IMPARARE AD IMPARARE: MA COSA VUOL DIRE?!


Attenzione: questa pagina è dedicata agli studenti di Scienze Informatiche ma vale la pena che qualsiasi studente la legga =P !


~> ... Auto-Apprendere ... <~

Molti fattori influenzano la tua capacità di apprendere. E' importante riuscire ad identificarli. Ricorda che le scelte che fai su come studiare influiscono sulla qualità dello studio. Proviamo ad analizzarne insieme qualcuno:

Tutte queste situazioni possono giovare al tuo studio o danneggiarlo, questo sei sicuramente in grado di capirlo da solo. Che fare allora nel secondo caso? Forse basta solo un po' di organizzazione. Se ti sei reso conto che il tuo problema è il tempo: pianificalo. Stabilisci la mattina quello che farai durante la giornata. Quanto tempo dedicare allo studio e quanto alle altre cose che devi o che ti piace fare, in base a delle priorità che sono solo tue, in questo non posso aiutarti. Posso darti per alcuni suggerimenti:

Concentrarti è possibile quando sei assorbito da ciò che stai facendo tanto da non renderti conto del tempo che passa. Preservare questa concentrazione è però molto difficile. Il tempo in cui puoi rimanere concentrato dipende dall'entusiasmo, dalla capacità, dallo stato fisico ed emotivo e da ciò che ti circonda. Prova a decidere cosa studiare e poniti dei limiti di tempo, poi mettiti a tuo agio e comincia. Ammetti quando non sei più in grado di andare avanti, fermati e riposa.


~> Perchè Studio? <~

Ricerche effettuate affermano che l'84% degli studenti soffrono di problemi motivazionali durante i loro corsi. La motivazione è la chiave per il successo effettivo nello studio. La sua perdita può far cadere in un vortice verso il basso e può indurre ad una totale mancanza di successi. Fai attenzione a non far entrare il tuo metodo di studio in questo schema o correrai il rischio di rimanerne invischiato.

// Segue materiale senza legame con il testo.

#[export] Instance shorter_dec : RelDecision shorter.
Proof. intros l r. unfold shorter. apply _. Defined.

(** The part before the exceptional rows are merged. *)
Definition posting_candidates (ix : FilenameIndex) (ts : list Z) (maximumCandidates : Z)
    : option (list Z) :=
  match collect_postings ix ts with
  | None => Some []
  | Some postings =>
      match merge_sort shorter postings with
      | [] => Some []
      | front :: rest =>
          if too_many maximumCandidates front then None
          else intersect_all maximumCandidates front rest
      end
  end.

Definition FilenameCandidateIndices (ix : FilenameIndex) (foldedNeedle : list Z) (maximumCandidates : Z)
    : option (list Z) :=
  if negb (filenameIndexValid_ ix) || (length foldedNeedle <? 3)%nat || negb (IsAscii foldedNeedle)
  then None
  else
    match posting_candidates ix (UniqueTrigrams foldedNeedle) maximumCandidates with
    | None => None
    | Some result =>
        if too_many maximumCandidates result then None
        else
          match filenameExceptionalEntries_ ix with
          | [] => Some result
          | _ :: _ =>
              let merged := set_union result (filenameExceptionalEntries_ ix) in
              if too_many maximumCandidates merged then None else Some merged
          end
    end.

(** ** Sorted vectors *)

Abbreviation sorted := (StronglySorted Z.lt).

Lemma sorted_cons x l : sorted (x :: l) <-> sorted l /\ forall y, y ∈ l -> x < y.
Proof.
  split.
  - inversion_clear 1 as [|? ? Hs Hx]. split; [done|]. by apply Forall_forall.
  - intros [Hs Hx]. constructor; [done|]. by apply Forall_forall.
Qed.

Lemma elem_of_unique l x : x ∈ unique l <-> x ∈ l.
Proof.
  induction l as [|y [|z l] IH]; [done|done|].
  change (unique (y :: z :: l)) with (if y =? z then unique (z :: l) else y :: unique (z :: l)).
  destruct (Z.eqb_spec y z) as [->|Hne].
  - rewrite IH. set_solver.
  - rewrite !(elem_of_cons _ x y), IH. done.
Qed.

Lemma sorted_unique l : StronglySorted Z.le l -> sorted (unique l).
Proof.
  induction l as [|y [|z l] IH]; intros Hs; [constructor|repeat constructor|].
  inversion_clear Hs as [|? ? Hs' Hy].
  change (unique (y :: z :: l)) with (if y =? z then unique (z :: l) else y :: unique (z :: l)).
  destruct (Z.eqb_spec y z) as [->|Hne]; [by apply IH|].
  apply sorted_cons. split; [by apply IH|]. intros w Hw. rewrite elem_of_unique in Hw.
  inversion_clear Hs' as [|? ? _ Hz]. apply Forall_cons in Hy as [Hyz _].
  apply elem_of_cons in Hw as [->|Hw]; [lia|]. rewrite Forall_forall in Hz. specialize (Hz w Hw). lia.
Qed.

Lemma sorted_sort_unique l : sorted (sort_unique l).
Proof. apply sorted_unique, StronglySorted_merge_sort; [intros ???; lia|]. intros x y. lia. Qed.

Lemma elem_of_sort_unique l x : x ∈ sort_unique l <-> x ∈ l.
Proof. unfold sort_unique. by rewrite elem_of_unique, (merge_sort_Permutation Z.le). Qed.

Lemma sorted_NoDup l : sorted l -> NoDup l.
Proof.
  induction l as [|x l IH]; [constructor|]. intros [Hs Hx]%sorted_cons. constructor; [|by apply IH].
  intros Hin. specialize (Hx x Hin). lia.
Qed.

Lo studio è apprendimento. Capire come studiare significa imparare ad apprendere. L'apprendimento è un processo così come un prodotto. Ecco cosa hanno risposto cinque tuoi colleghi quando abbiamo chiesto loro cosa significasse apprendere:

Studente A:
Incamerare informazioni. Imparare è ricordare cose ed evitare la ripetizione di errori.
Studente B:
Significa comprendere dei concetti e applicare le conoscenze che ne sono derivate.
Studente C:
E' l'abilità di ottenere nuove informazioni scientifiche e teoriche per collegare materie ed acquisire abilità di pensiero scientifico.
Studente D:
E' un processo di sviluppo attraverso il quale si cresce come persona... Quando hai realmente imparato qualcosa senti un'enorme fiducia e vuoi trasmetterla agli altri.
Studente E:
E' la crescita della conoscenza e la comprensione del mondo. Ci rende capaci di un ulteriore progresso nella vita.

Considerazioni:
Lo studente A fa coincidere l'apprendimento con la memoria. B e C sono interessati alla comprensione, conoscenza e sviluppo del pensiero. D ed E si aspettano di essere cambiati dall'esperienza dell'apprendimento. Giudica tu qual'è l'approccio migliore...


~> Lezione <~

Gli studenti normalmente frequentano la maggior parte delle lezioni. Questa è la cosa migliore che possano fare. Se puoi, segui tutte le lezioni, non sarà comunque tempo sprecato. Le lezioni sono generalmente utili a:

- fornire le basi per la comprensione;
- trovare i punti iniziali per lo studio che effettuerai a casa; 
- creare insieme nuove idee per la ricerca;
- adattare un tema ad un audience particolare in un modo in cui i testi standard non riescono a fare;
- ascoltare esperti che discutono sulla loro disciplina;
- individuare quali sono i passaggi più importanti e prendere appunti.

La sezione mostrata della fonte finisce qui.